> [Task requirements] Each record below should be set down exactly.

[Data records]
Lemma reads_uint m bits :
  uint_bits bits -> reads m (stream_uint bits) (fun n e => 0 <= n < 2 ^ bits /\ e = enc_str (big_Bytes n)).
Proof.
  intros Hb. destruct (uint_bits_cases bits Hb) as [Hb1 Hb2]. apply reads_kind.
  intros s k sz bv h r st Hh Hroom Hfit A1 Hbv Hm. unfold reads_content, fails. destruct k.
  - destruct Hh as (-> & -> & Hx). sm_run. rewrite Hbv by done.
    destruct (Z.eqb_spec (b2z bv) 0); cbn; [right; by exists ErrCanonInt, s|left].
    pose proof (b2z_range bv). assert (2 ^ 8 <= 2 ^ bits) by (apply Z.pow_le_mono_r; lia).
    exists (b2z bv), [], r, (rs_rearm s). split; [done|]. split; [split; [lia|]|].
    + destruct (enc_uint_cases (b2z bv) ltac:(lia)) as [[? _]|[[_ ->]|[? _]]]; [lia| |lia]. by rewrite z2b_b2z.
    + split; [done|]. change (len []) with 0. split; [|rewrite adv_0; by eapply ahead_rearm].
      apply room_adv. by rewrite Z.add_0_r.
  - sm_run. destruct Hh as [Hsz ->]. destruct (Z.ltb_spec (bits / 8) sz); sm_run; [right; by exists errUintOverflow, s|].
    destruct (Z.eqb_spec sz 0) as [->|Hz].
    + left. exists 0, [], r, (rs_rearm s). split; [done|]. split; [split; [lia|done]|]. split; [done|].
      change (len []) with 0. split; [|rewrite adv_0; by eapply ahead_rearm]. apply room_adv. by rewrite Z.add_0_r.
    + destruct (readUint_total sz s r _ ltac:(lia) (ahead_src _ _ _ _ _ A1))
        as [(c & r' & s' & -> & Hc & Hl & Hr & E & R)|(err & s' & E & He)]; rewrite E; cbn.
      2:{ right. destruct err; cbn; try done; by eexists _, s'. }
      assert (Hs : (0 <? sz) = true) by (apply Z.ltb_lt; lia). rewrite Hs. cbn.
      destruct (Z.ltb_spec (big_SetBytes c) 128); [right; by exists ErrCanonSize, s'|left].
      pose proof (big_SetBytes_range c) as Hrng. rewrite Hc in Hrng.
      assert (256 ^ sz <= 2 ^ bits).
      { change 256 with (2 ^ 8). rewrite <-Z.pow_mul_r by lia. apply Z.pow_le_mono_r; lia. }
      assert (Hcan : big_Bytes (big_SetBytes c) = c).
      { rewrite <-putint_big_Bytes; [apply (putint_canonical c sz); try done; lia|].
        assert (2 ^ bits <= 2 ^ 64) by (apply Z.pow_le_mono_r; lia). lia. }
      exists (big_SetBytes c), c, r', s'. split; [done|]. split; [split; [lia|]|].
      * destruct (enc_uint_cases (big_SetBytes c) ltac:(lia)) as [[? _]|[[? _]|[_ ->]]]; [lia|lia|]. by rewrite Hcan, Hc.
      * rewrite Hc. done.
  - right. sm_run. by exists ErrExpectedString, s.
Qed.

> [Output of the task]
Lemma reads_uint m bits :
  uint_bits bits -> reads m (stream_uint bits) (fun n e => 0 <= n < 2 ^ bits /\ e = enc_str (big_Bytes n)).
Proof.
  intros Hb. destruct (uint_bits_cases bits Hb) as [Hb1 Hb2]. apply reads_kind.
  intros s k sz bv h r st Hh Hroom Hfit A1 Hbv Hm. unfold reads_content, fails. destruct k.
  - destruct Hh as (-> & -> & Hx). sm_run. rewrite Hbv by done.
    destruct (Z.eqb_spec (b2z bv) 0); cbn; [right; by exists ErrCanonInt, s|left].
    pose proof (b2z_range bv). assert (2 ^ 8 <= 2 ^ bits) by (apply Z.pow_le_mono_r; lia).
    exists (b2z bv), [], r, (rs_rearm s). split; [done|]. split; [split; [lia|]|].
    + destruct (enc_uint_cases (b2z bv) ltac:(lia)) as [[? _]|[[_ ->]|[? _]]]; [lia| |lia]. by rewrite z2b_b2z.
    + split; [done|]. change (len []) with 0. split; [|rewrite adv_0; by eapply ahead_rearm].
      apply room_adv. by rewrite Z.add_0_r.
  - sm_run. destruct Hh as [Hsz ->]. destruct (Z.ltb_spec (bits / 8) sz); sm_run; [right; by exists errUintOverflow, s|].
    destruct (Z.eqb_spec sz 0) as [->|Hz].
    + left. exists 0, [], r, (rs_rearm s). split; [done|]. split; [split; [lia|done]|]. split; [done|].
      change (len []) with 0. split; [|rewrite adv_0; by eapply ahead_rearm]. apply room_adv. by rewrite Z.add_0_r.
    + destruct (readUint_total sz s r _ ltac:(lia) (ahead_src _ _ _ _ _ A1))
        as [(c & r' & s' & -> & Hc & Hl & Hr & E & R)|(err & s' & E & He)]; rewrite E; cbn.
      2:{ right. destruct err; cbn; try done; by eexists _, s'. }
      assert (Hs : (0 <? sz) = true) by (apply Z.ltb_lt; lia). rewrite Hs. cbn.
      destruct (Z.ltb_spec (big_SetBytes c) 128); [right; by exists ErrCanonSize, s'|left].
      pose proof (big_SetBytes_range c) as Hrng. rewrite Hc in Hrng.
      assert (256 ^ sz <= 2 ^ bits).
      { change 256 with (2 ^ 8). rewrite <-Z.pow_mul_r by lia. apply Z.pow_le_mono_r; lia. }
      assert (Hcan : big_Bytes (big_SetBytes c) = c).
      { rewrite <-putint_big_Bytes; [apply (putint_canonical c sz); try done; lia|].
        assert (2 ^ bits <= 2 ^ 64) by (apply Z.pow_le_mono_r; lia). lia. }
      exists (big_SetBytes c), c, r', s'. split; [done|]. split; [split; [lia|]|].
      * destruct (enc_uint_cases (big_SetBytes c) ltac:(lia)) as [[? _]|[[? _]|[_ ->]]]; [lia|lia|]. by rewrite Hcan, Hc.
      * rewrite Hc. done.
  - right. sm_run. by exists ErrExpectedString, s.
Qed.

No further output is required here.